## WORK ORDER
In the entries that follow, the line with "bread ROOTDEV n s = Panic" opens the range and the line with "by rewrite (bind_Done _ _ _ _ _ _ E')." closes it; repeat that range exactly, both lines included.

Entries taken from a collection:

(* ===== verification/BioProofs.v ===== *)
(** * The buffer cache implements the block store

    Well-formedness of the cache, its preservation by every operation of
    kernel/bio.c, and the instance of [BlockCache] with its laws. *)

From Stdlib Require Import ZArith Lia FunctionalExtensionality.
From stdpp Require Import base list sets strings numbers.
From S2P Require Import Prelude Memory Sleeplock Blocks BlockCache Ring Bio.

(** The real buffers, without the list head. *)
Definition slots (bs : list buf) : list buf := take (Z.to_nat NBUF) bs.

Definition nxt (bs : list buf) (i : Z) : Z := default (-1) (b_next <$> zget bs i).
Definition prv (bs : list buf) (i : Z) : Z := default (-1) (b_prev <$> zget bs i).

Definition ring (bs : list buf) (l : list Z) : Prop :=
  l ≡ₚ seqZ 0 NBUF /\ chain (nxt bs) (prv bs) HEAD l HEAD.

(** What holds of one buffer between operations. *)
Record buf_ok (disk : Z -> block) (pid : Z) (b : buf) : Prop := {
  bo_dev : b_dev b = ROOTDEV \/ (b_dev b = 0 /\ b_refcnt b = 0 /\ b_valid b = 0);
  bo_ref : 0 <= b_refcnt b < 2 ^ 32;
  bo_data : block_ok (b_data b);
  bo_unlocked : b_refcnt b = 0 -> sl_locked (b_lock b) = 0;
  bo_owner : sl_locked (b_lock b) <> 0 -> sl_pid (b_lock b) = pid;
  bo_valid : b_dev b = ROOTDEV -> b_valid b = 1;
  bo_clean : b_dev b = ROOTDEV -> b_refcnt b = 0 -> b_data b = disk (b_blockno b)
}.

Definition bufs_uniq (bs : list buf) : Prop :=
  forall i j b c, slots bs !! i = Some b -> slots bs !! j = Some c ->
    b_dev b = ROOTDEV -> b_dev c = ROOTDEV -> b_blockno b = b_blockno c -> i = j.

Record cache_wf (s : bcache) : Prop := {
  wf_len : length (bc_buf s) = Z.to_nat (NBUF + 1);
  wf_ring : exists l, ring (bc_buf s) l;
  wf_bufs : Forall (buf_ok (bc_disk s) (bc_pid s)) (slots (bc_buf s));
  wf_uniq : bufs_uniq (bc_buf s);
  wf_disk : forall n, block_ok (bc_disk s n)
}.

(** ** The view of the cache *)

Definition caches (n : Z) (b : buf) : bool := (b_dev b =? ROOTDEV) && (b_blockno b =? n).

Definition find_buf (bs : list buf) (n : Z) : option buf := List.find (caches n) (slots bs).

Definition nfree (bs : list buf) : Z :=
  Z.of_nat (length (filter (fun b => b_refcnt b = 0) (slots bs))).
---
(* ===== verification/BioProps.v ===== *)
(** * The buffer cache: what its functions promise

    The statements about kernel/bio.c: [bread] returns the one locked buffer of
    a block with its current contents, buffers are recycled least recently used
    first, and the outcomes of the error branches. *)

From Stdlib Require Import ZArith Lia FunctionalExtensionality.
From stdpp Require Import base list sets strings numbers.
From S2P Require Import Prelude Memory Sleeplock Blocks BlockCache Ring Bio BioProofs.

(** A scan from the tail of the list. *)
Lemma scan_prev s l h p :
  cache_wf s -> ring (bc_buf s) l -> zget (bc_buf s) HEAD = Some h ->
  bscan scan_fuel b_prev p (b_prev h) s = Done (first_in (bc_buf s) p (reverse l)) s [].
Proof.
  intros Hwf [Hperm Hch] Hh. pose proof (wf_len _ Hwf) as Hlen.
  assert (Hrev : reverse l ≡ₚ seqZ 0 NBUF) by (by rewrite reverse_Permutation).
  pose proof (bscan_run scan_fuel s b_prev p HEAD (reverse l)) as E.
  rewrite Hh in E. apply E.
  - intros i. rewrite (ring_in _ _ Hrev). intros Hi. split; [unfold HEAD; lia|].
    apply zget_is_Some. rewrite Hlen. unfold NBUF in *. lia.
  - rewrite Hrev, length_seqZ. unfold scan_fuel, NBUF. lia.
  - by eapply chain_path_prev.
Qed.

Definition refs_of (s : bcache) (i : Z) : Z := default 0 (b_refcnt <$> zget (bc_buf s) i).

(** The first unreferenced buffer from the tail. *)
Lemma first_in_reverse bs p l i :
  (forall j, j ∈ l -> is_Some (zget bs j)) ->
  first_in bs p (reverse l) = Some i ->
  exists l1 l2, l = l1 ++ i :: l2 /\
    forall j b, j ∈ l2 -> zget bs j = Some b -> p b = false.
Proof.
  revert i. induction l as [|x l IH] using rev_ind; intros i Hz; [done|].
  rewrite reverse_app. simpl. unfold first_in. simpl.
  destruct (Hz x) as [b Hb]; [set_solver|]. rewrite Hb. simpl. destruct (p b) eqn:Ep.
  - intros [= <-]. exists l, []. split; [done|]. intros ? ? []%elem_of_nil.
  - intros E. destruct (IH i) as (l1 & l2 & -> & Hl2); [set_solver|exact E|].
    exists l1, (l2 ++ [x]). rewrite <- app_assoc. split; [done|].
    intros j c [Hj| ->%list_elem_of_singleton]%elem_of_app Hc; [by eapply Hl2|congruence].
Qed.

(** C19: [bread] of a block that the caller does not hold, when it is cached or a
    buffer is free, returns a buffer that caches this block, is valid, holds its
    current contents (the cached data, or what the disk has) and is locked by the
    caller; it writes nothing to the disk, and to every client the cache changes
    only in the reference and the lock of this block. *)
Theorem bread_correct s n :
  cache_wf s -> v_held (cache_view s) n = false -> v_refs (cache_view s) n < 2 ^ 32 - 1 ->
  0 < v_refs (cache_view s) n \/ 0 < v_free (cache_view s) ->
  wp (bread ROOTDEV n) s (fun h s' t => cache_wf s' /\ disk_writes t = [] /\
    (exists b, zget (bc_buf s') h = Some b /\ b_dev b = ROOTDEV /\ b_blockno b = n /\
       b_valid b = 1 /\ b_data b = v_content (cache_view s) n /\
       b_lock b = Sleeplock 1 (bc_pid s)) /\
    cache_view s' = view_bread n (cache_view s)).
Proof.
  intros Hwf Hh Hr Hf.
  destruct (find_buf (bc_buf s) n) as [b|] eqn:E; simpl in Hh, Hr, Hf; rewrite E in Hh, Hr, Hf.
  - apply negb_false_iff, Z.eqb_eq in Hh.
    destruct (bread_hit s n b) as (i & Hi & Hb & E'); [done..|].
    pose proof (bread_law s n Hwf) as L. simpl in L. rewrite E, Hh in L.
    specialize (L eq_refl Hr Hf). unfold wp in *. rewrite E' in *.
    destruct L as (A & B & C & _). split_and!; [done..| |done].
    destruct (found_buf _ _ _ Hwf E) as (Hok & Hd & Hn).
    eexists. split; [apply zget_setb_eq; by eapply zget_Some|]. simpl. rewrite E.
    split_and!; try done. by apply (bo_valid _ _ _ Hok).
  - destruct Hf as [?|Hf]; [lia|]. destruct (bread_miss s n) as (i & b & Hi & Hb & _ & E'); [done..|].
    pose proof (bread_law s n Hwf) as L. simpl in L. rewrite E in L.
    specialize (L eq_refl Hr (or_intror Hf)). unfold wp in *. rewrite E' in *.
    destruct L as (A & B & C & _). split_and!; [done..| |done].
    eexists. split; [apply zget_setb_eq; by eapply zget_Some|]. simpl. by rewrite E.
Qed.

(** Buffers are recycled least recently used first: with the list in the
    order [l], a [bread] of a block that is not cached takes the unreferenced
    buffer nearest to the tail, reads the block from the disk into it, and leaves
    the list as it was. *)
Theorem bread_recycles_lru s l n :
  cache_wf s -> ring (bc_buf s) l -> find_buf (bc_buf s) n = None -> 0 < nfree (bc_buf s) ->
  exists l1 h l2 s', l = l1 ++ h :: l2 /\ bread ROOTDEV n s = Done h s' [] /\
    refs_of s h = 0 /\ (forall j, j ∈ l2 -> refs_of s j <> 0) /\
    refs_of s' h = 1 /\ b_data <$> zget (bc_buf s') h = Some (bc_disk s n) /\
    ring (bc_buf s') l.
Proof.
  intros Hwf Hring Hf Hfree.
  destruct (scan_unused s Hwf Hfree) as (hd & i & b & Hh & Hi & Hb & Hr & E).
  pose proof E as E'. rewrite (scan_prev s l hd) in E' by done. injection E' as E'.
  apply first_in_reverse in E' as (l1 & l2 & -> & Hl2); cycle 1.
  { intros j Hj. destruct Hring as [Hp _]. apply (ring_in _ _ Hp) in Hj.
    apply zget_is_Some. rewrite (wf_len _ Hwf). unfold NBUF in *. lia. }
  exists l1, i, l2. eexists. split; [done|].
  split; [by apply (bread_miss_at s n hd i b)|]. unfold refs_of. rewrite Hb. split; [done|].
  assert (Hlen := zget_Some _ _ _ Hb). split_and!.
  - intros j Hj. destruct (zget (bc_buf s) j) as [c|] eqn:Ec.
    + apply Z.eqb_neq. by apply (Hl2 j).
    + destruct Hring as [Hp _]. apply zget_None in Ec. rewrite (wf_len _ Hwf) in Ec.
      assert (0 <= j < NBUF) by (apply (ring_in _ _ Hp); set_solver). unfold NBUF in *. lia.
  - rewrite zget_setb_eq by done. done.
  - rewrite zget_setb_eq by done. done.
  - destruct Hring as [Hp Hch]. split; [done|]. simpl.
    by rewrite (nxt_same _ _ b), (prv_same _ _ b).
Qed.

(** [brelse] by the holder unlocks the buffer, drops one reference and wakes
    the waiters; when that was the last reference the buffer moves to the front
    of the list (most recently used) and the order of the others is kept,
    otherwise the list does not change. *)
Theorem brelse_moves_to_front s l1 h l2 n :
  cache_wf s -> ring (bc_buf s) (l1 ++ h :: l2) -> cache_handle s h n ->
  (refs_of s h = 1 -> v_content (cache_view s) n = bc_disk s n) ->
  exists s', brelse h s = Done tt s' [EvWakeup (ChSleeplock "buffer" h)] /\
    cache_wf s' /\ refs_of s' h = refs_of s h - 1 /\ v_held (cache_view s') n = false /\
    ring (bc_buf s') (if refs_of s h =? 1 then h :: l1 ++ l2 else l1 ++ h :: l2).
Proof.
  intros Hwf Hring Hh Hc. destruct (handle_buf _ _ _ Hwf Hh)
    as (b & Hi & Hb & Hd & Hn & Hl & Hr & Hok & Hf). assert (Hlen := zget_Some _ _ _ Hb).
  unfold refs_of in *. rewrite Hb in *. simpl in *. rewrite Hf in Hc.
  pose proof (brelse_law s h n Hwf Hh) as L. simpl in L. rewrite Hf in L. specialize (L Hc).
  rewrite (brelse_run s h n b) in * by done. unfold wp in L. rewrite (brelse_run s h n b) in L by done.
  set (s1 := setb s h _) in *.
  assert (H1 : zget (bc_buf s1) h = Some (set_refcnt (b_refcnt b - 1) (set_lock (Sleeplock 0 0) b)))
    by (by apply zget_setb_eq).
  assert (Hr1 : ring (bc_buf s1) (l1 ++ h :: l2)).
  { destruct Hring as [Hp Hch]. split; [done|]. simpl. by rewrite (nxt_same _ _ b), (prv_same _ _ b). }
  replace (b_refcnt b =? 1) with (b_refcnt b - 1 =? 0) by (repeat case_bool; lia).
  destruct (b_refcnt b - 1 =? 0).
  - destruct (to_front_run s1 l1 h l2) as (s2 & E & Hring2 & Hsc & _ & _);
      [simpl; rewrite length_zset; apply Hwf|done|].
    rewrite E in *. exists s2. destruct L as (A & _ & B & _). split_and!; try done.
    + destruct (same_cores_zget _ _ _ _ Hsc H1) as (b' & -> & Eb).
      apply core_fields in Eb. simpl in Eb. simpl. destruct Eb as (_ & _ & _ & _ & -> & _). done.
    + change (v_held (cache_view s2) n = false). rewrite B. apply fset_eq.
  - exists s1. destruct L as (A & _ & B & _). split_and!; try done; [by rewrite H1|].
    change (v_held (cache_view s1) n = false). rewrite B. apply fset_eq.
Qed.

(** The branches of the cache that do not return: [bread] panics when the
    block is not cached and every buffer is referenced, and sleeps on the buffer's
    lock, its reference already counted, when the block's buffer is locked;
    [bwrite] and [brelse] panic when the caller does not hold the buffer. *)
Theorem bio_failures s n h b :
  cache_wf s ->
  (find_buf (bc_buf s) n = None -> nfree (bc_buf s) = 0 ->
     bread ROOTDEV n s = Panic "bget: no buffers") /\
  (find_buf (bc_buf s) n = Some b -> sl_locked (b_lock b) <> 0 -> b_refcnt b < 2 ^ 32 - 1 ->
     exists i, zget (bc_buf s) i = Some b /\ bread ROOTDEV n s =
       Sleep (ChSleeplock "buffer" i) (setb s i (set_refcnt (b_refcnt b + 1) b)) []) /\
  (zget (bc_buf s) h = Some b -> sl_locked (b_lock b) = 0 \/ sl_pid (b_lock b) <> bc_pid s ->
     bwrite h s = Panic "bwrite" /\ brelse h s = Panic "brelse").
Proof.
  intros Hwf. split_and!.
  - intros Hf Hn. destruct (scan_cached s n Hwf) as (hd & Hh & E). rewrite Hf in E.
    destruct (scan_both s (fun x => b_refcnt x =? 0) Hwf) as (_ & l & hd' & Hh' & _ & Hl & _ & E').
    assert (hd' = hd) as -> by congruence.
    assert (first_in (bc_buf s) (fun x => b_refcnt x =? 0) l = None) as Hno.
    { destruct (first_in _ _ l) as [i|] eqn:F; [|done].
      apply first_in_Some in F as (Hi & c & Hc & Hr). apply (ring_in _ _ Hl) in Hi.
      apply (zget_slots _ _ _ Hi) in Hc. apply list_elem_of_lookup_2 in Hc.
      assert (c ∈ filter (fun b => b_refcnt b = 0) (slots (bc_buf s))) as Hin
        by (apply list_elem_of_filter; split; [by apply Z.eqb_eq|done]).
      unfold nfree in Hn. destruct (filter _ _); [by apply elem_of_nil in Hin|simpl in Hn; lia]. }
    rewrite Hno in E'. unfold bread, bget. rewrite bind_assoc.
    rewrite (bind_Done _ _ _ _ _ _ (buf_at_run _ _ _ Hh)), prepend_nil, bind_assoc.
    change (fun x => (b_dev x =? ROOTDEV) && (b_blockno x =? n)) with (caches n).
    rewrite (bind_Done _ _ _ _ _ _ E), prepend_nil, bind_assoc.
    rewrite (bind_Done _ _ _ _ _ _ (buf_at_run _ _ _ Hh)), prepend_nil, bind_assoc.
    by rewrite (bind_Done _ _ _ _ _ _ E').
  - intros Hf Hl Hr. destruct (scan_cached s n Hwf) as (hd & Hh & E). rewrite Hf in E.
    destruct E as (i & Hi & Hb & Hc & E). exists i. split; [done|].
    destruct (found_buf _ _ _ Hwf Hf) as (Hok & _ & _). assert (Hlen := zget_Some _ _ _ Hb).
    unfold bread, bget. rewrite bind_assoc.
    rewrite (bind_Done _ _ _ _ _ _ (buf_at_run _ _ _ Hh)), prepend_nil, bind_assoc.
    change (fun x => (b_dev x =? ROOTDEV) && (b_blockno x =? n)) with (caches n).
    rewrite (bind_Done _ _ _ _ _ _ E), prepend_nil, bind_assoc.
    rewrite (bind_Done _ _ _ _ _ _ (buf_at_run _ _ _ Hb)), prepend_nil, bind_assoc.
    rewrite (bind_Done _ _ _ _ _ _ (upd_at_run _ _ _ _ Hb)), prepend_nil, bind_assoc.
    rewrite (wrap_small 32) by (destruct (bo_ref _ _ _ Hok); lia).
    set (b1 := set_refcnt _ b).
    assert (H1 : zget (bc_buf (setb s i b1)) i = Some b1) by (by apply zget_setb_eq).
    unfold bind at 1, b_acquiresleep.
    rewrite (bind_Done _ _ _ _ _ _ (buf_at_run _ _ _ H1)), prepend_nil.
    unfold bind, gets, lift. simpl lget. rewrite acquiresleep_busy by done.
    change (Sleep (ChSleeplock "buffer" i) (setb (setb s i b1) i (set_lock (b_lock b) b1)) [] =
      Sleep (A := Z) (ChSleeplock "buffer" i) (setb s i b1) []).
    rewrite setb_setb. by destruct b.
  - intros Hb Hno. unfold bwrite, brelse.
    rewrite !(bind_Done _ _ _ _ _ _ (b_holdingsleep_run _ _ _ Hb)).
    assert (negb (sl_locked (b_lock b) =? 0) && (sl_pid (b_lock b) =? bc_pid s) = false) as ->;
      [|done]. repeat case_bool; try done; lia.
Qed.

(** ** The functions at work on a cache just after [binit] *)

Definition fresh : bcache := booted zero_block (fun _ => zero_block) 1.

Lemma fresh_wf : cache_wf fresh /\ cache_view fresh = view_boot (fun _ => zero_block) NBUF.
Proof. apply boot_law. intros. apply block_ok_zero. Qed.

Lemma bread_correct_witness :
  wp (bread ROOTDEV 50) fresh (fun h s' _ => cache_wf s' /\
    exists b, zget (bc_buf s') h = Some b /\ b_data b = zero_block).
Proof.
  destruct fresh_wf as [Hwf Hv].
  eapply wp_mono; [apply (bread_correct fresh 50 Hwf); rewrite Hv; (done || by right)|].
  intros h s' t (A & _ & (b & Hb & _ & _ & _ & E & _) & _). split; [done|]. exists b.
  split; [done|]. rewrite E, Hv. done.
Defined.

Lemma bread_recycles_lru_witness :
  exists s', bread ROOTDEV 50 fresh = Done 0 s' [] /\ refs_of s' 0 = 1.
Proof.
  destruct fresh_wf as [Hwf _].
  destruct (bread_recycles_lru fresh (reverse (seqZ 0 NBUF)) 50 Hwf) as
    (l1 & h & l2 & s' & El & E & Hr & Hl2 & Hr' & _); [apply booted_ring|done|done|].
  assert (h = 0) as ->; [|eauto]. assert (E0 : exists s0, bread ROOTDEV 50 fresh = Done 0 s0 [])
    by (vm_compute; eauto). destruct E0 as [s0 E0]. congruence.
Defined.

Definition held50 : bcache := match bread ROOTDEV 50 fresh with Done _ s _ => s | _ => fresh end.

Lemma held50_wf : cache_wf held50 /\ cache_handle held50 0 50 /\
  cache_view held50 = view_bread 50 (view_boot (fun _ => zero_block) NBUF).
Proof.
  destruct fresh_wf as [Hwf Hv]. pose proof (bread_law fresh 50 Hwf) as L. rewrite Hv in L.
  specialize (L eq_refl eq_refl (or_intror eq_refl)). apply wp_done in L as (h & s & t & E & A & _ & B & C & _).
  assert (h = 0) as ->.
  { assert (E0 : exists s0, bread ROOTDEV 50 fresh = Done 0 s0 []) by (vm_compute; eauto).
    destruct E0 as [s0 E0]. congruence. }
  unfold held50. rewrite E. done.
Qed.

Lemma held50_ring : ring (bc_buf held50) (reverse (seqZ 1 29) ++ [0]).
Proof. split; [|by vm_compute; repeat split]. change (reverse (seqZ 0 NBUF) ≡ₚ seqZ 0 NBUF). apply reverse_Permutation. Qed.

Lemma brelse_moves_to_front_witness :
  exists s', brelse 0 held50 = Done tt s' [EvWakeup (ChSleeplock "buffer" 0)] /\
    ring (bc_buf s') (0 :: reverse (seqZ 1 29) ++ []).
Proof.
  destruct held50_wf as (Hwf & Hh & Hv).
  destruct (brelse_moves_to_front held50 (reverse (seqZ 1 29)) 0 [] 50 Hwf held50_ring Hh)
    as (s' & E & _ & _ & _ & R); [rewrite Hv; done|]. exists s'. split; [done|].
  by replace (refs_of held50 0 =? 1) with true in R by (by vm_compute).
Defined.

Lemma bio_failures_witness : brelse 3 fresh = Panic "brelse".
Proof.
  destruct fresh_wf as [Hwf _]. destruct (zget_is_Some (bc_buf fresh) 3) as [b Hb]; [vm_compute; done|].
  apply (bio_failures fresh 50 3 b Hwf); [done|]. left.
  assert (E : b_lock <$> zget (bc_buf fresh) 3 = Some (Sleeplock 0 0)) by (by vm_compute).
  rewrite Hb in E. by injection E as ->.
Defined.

## SOLVED EXERCISE
     bread ROOTDEV n s = Panic "bget: no buffers") /\
  (find_buf (bc_buf s) n = Some b -> sl_locked (b_lock b) <> 0 -> b_refcnt b < 2 ^ 32 - 1 ->
     exists i, zget (bc_buf s) i = Some b /\ bread ROOTDEV n s =
       Sleep (ChSleeplock "buffer" i) (setb s i (set_refcnt (b_refcnt b + 1) b)) []) /\
  (zget (bc_buf s) h = Some b -> sl_locked (b_lock b) = 0 \/ sl_pid (b_lock b) <> bc_pid s ->
     bwrite h s = Panic "bwrite" /\ brelse h s = Panic "brelse").
Proof.
  intros Hwf. split_and!.
  - intros Hf Hn. destruct (scan_cached s n Hwf) as (hd & Hh & E). rewrite Hf in E.
    destruct (scan_both s (fun x => b_refcnt x =? 0) Hwf) as (_ & l & hd' & Hh' & _ & Hl & _ & E').
    assert (hd' = hd) as -> by congruence.
    assert (first_in (bc_buf s) (fun x => b_refcnt x =? 0) l = None) as Hno.
    { destruct (first_in _ _ l) as [i|] eqn:F; [|done].
      apply first_in_Some in F as (Hi & c & Hc & Hr). apply (ring_in _ _ Hl) in Hi.
      apply (zget_slots _ _ _ Hi) in Hc. apply list_elem_of_lookup_2 in Hc.
      assert (c ∈ filter (fun b => b_refcnt b = 0) (slots (bc_buf s))) as Hin
        by (apply list_elem_of_filter; split; [by apply Z.eqb_eq|done]).
      unfold nfree in Hn. destruct (filter _ _); [by apply elem_of_nil in Hin|simpl in Hn; lia]. }
    rewrite Hno in E'. unfold bread, bget. rewrite bind_assoc.
    rewrite (bind_Done _ _ _ _ _ _ (buf_at_run _ _ _ Hh)), prepend_nil, bind_assoc.
    change (fun x => (b_dev x =? ROOTDEV) && (b_blockno x =? n)) with (caches n).
    rewrite (bind_Done _ _ _ _ _ _ E), prepend_nil, bind_assoc.
    rewrite (bind_Done _ _ _ _ _ _ (buf_at_run _ _ _ Hh)), prepend_nil, bind_assoc.
    by rewrite (bind_Done _ _ _ _ _ _ E').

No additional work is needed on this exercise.